So that nothing is lost, transcribe each line of the records exactly.

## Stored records
★ ★ ★ ★ ★
(** * Ros2Supervisor: the entity lifecycle manager of webots_ros2_driver

    A shallow embedding of
    [webots_ros2_driver/webots_ros2_driver/ros2_supervisor.py]: the three
    callbacks [__spawn_urdf_robot_callback],
    [__spawn_node_from_string_callback] and
    [__remove_imported_node_callback] of class [Ros2Supervisor], over an
    explicit state made of the private list [__node_list], the children
    field of the simulation root node and the logger output.

    Python strings are rendered as [string]; a character outside ASCII is
    its UTF-8 bytes, none of which is a letter, a digit, an underscore, a
    space or a double quote, so the pattern of the source matches the same
    region on either reading. *)

From Stdlib Require Import String Ascii List Bool Arith Lia.
Import ListNotations.

Local Open Scope string_scope.
Local Open Scope list_scope.

(** Concatenation of strings, kept apart from that of lists. *)
Infix "+++" := String.append (right associativity, at level 60).

(** ** Text *)

Module Text.

(** The double quote character, written by its code. *)
Definition dq : ascii := "034"%char.

Definition quote : string := String dq EmptyString.

(** Python's truth value of a [str]: only the empty one is false. *)
Definition truthy (s : string) : bool :=
  match s with
  | EmptyString => false
  | String _ _ => true
  end.

(** The character occurs in the text. *)
Fixpoint occurs (c : ascii) (s : string) : bool :=
  match s with
  | EmptyString => false
  | String x s' => Ascii.eqb c x || occurs c s'
  end.

Fixpoint starts_with (p s : string) : bool :=
  match p with
  | EmptyString => true
  | String a p' =>
      match s with
      | EmptyString => false
      | String b s' => Ascii.eqb a b && starts_with p' s'
      end
  end.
★ ★ ★ ★ ★
## WRITTEN SOLUTION
(** * Ros2Supervisor: the entity lifecycle manager of webots_ros2_driver

    A shallow embedding of
    [webots_ros2_driver/webots_ros2_driver/ros2_supervisor.py]: the three
    callbacks [__spawn_urdf_robot_callback],
    [__spawn_node_from_string_callback] and
    [__remove_imported_node_callback] of class [Ros2Supervisor], over an
    explicit state made of the private list [__node_list], the children
    field of the simulation root node and the logger output.

    Python strings are rendered as [string]; a character outside ASCII is
    its UTF-8 bytes, none of which is a letter, a digit, an underscore, a
    space or a double quote, so the pattern of the source matches the same
    region on either reading. *)

From Stdlib Require Import String Ascii List Bool Arith Lia.
Import ListNotations.

Local Open Scope string_scope.
Local Open Scope list_scope.

(** Concatenation of strings, kept apart from that of lists. *)
Infix "+++" := String.append (right associativity, at level 60).

(** ** Text *)

Module Text.

(** The double quote character, written by its code. *)
Definition dq : ascii := "034"%char.

Definition quote : string := String dq EmptyString.

(** Python's truth value of a [str]: only the empty one is false. *)
Definition truthy (s : string) : bool :=
  match s with
  | EmptyString => false
  | String _ _ => true
  end.

(** The character occurs in the text. *)
Fixpoint occurs (c : ascii) (s : string) : bool :=
  match s with
  | EmptyString => false
  | String x s' => Ascii.eqb c x || occurs c s'
  end.

Fixpoint starts_with (p s : string) : bool :=
  match p with
  | EmptyString => true
  | String a p' =>
      match s with
      | EmptyString => false
      | String b s' => Ascii.eqb a b && starts_with p' s'
      end
  end.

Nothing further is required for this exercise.